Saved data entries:
========================================
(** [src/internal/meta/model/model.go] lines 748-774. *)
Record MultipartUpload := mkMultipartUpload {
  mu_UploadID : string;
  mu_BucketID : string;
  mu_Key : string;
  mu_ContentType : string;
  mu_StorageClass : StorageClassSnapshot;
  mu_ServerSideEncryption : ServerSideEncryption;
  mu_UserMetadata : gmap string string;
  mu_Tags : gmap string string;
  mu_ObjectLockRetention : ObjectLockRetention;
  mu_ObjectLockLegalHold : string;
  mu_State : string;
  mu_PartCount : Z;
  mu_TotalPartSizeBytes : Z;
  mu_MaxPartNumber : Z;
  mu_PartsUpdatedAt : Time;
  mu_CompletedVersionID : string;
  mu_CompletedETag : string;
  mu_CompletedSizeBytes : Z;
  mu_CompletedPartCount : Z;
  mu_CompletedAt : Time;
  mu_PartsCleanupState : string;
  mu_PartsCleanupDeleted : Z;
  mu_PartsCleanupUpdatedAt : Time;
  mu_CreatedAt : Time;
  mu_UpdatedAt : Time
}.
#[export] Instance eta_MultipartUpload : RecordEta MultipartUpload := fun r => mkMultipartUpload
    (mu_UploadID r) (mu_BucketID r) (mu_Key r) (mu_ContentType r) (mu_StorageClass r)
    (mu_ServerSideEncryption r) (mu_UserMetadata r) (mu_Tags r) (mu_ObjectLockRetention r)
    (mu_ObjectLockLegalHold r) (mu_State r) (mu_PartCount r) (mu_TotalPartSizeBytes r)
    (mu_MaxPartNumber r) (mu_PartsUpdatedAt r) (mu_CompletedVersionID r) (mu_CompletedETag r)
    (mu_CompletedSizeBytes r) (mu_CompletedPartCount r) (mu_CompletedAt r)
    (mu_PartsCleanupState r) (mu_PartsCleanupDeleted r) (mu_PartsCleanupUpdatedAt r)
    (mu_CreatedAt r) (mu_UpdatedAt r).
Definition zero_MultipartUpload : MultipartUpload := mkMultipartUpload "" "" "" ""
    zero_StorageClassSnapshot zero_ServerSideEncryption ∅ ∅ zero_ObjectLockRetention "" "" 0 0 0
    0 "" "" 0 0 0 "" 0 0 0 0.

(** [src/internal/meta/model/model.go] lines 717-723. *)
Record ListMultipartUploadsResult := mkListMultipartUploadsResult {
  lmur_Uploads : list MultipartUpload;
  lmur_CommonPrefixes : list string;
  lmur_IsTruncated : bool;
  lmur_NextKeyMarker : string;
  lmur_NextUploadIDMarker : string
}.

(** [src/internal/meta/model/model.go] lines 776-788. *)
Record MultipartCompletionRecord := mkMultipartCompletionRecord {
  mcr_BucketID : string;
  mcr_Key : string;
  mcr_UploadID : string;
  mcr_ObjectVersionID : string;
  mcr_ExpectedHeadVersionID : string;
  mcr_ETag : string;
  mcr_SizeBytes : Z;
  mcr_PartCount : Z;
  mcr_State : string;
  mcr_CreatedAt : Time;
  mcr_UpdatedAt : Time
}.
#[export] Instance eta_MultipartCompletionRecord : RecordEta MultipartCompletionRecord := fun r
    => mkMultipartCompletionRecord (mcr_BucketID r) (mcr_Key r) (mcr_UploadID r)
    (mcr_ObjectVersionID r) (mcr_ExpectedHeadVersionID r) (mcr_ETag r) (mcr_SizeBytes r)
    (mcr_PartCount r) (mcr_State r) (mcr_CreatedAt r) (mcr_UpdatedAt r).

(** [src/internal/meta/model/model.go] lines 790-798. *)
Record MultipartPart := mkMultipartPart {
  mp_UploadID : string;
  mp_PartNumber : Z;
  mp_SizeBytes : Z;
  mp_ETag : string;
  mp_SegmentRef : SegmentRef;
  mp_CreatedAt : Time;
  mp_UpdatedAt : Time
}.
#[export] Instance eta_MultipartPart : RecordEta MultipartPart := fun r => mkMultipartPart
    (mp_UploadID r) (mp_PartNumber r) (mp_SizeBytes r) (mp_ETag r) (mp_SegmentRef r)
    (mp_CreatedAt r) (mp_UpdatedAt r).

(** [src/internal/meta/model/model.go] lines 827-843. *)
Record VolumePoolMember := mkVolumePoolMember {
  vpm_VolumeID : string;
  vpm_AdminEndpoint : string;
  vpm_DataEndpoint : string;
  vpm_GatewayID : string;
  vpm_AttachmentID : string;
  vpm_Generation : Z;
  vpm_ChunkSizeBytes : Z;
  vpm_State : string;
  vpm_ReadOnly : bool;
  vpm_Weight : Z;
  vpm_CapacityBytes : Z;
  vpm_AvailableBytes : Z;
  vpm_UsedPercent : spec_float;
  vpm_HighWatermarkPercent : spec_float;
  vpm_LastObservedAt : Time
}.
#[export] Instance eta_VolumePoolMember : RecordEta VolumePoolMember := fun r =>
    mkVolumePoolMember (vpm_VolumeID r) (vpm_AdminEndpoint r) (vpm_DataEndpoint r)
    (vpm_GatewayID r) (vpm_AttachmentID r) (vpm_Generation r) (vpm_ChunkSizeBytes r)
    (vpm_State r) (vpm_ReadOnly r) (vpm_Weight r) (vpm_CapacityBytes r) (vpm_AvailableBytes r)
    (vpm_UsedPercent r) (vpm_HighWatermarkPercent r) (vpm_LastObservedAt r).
========================================
In the records above, the line with "(mp_UploadID r) (mp_PartNumber" marks the start and the line with "vpm_AdminEndpoint : string;" marks the end; copy that stretch exactly, both lines included, and nothing else.

- [Solution below]
    (mp_UploadID r) (mp_PartNumber r) (mp_SizeBytes r) (mp_ETag r) (mp_SegmentRef r)
    (mp_CreatedAt r) (mp_UpdatedAt r).

(** [src/internal/meta/model/model.go] lines 827-843. *)
Record VolumePoolMember := mkVolumePoolMember {
  vpm_VolumeID : string;
  vpm_AdminEndpoint : string;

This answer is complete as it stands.